Which lines of the data include the string "intros"? List them all.

○ ○ ○ ○

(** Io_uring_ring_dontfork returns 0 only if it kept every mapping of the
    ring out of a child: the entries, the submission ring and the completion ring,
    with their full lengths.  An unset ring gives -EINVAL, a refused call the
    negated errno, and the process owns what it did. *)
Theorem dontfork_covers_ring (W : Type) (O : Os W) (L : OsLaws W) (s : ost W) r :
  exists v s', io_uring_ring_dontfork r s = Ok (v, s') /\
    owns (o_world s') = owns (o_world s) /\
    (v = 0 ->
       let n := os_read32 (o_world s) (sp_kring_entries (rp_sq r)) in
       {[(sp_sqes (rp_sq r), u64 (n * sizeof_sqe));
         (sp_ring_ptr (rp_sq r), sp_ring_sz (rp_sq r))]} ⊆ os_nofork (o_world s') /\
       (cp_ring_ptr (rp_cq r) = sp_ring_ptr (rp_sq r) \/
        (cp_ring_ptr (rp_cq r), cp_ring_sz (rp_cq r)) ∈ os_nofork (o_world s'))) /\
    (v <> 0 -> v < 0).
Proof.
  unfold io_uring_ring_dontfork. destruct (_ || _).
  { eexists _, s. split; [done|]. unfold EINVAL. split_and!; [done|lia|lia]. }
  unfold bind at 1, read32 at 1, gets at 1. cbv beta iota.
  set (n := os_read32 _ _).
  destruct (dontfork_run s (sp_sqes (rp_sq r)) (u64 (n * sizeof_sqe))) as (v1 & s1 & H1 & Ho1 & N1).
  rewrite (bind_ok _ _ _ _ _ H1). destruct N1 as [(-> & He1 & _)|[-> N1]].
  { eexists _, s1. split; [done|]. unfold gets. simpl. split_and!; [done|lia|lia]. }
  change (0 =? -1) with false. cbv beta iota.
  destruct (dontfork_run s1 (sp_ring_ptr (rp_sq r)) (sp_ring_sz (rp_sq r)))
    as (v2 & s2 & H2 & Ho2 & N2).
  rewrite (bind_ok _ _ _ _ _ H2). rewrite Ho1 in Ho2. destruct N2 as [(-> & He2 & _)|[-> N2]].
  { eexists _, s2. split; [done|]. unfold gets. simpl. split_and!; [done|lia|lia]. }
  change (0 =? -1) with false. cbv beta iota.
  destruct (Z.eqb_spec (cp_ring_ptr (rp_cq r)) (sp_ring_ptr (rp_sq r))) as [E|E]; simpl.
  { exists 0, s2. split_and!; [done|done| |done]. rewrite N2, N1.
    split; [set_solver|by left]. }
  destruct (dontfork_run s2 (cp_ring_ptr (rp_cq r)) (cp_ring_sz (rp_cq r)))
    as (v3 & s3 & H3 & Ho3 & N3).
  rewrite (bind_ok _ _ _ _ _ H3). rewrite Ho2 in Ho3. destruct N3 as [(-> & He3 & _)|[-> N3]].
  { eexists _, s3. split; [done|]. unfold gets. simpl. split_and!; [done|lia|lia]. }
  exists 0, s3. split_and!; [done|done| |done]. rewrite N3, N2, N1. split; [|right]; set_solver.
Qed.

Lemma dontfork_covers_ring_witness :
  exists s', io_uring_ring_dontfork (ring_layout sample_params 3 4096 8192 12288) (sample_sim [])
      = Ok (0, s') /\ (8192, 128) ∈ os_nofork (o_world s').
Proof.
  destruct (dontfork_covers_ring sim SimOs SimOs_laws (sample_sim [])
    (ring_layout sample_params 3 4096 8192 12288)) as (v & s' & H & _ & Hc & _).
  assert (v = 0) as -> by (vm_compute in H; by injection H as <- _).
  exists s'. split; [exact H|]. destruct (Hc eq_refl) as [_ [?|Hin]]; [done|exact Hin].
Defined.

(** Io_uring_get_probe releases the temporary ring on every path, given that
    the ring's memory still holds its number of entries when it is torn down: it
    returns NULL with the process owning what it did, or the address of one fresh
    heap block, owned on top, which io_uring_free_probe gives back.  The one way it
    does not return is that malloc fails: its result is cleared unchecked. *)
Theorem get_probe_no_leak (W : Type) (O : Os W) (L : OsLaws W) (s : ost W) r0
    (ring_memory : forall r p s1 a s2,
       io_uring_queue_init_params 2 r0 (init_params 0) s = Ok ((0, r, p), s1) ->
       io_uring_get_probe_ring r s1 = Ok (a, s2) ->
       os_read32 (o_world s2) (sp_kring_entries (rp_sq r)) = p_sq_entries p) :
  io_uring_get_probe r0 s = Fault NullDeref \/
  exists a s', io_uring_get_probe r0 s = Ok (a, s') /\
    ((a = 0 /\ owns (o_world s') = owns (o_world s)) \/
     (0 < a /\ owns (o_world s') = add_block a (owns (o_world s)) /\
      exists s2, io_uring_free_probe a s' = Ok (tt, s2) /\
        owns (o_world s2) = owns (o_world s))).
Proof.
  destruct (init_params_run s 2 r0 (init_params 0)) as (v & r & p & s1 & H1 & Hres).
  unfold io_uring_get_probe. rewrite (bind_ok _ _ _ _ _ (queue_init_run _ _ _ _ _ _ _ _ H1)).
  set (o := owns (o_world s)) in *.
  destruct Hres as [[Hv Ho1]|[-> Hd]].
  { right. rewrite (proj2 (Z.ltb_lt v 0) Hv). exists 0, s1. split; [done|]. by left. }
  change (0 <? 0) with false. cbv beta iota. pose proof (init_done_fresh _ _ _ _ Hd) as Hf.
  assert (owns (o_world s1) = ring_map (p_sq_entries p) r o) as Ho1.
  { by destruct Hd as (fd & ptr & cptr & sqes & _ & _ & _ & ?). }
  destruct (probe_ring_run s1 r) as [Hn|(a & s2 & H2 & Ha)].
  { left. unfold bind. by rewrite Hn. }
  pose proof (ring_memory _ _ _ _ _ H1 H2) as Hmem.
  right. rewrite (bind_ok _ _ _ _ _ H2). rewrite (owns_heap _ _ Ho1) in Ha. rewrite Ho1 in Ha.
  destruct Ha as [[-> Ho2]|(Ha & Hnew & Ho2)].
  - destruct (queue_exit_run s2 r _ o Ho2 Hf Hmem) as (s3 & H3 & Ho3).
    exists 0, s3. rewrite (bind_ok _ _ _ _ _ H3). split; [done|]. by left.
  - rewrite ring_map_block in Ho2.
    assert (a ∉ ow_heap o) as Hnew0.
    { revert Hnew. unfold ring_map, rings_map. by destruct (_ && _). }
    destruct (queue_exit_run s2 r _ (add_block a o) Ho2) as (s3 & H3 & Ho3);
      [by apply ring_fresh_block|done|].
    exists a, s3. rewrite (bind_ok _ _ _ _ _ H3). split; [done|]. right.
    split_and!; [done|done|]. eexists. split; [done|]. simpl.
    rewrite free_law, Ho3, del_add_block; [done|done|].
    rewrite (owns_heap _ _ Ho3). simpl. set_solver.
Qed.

○ ○ ○ ○

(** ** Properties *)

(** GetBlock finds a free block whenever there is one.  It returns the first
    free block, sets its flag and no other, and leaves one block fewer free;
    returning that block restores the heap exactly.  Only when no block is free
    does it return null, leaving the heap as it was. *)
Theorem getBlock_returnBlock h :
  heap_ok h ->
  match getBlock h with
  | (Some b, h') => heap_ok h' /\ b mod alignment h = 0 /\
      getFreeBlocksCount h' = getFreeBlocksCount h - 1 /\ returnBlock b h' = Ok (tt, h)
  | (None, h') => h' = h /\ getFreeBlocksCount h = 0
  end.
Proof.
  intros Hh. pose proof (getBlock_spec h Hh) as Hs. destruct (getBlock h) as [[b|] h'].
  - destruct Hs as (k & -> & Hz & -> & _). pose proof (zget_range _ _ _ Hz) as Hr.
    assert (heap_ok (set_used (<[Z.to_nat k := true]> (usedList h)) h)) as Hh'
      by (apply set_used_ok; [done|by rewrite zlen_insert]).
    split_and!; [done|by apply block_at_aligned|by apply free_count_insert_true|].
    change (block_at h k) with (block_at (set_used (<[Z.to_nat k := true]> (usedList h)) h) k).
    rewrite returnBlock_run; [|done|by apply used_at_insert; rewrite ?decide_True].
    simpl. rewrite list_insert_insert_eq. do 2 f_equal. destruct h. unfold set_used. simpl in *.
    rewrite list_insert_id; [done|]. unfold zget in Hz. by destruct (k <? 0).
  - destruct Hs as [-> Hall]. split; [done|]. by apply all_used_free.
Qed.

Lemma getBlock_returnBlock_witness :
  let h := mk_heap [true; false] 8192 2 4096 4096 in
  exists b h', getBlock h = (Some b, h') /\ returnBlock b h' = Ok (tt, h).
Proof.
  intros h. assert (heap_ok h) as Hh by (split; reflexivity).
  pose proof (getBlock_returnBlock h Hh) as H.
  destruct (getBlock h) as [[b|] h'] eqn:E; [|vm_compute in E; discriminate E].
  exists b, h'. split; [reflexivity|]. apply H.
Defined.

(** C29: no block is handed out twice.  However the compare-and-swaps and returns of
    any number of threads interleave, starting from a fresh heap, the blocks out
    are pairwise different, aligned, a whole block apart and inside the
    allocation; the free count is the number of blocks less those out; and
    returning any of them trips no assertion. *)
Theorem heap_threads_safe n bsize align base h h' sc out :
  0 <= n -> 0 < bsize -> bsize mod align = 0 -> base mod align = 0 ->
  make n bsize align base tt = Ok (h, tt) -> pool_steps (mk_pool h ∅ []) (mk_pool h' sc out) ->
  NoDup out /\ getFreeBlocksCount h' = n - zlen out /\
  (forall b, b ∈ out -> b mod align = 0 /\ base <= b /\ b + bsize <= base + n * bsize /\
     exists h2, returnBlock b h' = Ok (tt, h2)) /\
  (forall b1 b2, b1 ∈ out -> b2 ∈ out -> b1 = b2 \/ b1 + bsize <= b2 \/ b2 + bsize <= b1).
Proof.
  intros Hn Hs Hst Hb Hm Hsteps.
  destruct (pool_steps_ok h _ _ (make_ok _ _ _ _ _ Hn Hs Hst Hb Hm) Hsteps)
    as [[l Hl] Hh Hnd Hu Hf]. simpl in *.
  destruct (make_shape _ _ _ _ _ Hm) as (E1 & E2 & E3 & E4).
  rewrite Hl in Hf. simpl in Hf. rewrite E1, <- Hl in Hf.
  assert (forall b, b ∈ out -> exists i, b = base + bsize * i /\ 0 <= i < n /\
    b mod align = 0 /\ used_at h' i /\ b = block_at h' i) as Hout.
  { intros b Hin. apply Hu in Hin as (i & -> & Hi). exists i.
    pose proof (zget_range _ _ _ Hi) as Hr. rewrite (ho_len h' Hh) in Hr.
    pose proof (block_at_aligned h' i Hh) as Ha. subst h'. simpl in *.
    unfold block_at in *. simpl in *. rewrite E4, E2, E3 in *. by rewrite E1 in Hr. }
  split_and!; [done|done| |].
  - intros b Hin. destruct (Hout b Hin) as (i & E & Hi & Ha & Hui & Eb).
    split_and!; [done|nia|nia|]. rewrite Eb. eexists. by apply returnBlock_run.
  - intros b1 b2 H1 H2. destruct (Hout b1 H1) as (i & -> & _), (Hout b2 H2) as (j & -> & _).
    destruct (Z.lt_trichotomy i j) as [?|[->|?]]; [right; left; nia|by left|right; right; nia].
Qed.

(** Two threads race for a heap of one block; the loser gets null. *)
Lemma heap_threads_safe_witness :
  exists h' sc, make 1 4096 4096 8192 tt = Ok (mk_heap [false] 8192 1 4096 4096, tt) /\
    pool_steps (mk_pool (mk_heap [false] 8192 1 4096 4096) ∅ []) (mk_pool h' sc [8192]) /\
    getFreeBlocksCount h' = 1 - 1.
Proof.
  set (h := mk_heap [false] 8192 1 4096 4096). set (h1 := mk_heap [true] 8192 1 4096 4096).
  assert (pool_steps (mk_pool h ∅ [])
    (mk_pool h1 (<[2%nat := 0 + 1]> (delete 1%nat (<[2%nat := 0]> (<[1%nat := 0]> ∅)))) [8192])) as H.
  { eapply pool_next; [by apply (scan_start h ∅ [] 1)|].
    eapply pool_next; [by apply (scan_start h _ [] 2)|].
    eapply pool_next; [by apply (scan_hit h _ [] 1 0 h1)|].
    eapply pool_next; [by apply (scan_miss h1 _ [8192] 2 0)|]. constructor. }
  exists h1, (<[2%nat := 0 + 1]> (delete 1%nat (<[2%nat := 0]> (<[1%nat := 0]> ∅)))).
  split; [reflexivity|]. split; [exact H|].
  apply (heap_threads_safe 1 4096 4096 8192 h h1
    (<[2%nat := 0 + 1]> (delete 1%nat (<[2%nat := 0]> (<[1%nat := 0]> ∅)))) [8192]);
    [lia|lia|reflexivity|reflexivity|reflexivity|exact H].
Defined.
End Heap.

○ ○ ○ ○

__COMPLETED TASK__
  intros Hh. pose proof (getBlock_spec h Hh) as Hs. destruct (getBlock h) as [[b|] h'].
  intros h. assert (heap_ok h) as Hh by (split; reflexivity).
  intros Hn Hs Hst Hb Hm Hsteps.
  { intros b Hin. apply Hu in Hin as (i & -> & Hi). exists i.
  - intros b Hin. destruct (Hout b Hin) as (i & E & Hi & Ha & Hui & Eb).
  - intros b1 b2 H1 H2. destruct (Hout b1 H1) as (i & -> & _), (Hout b2 H2) as (j & -> & _).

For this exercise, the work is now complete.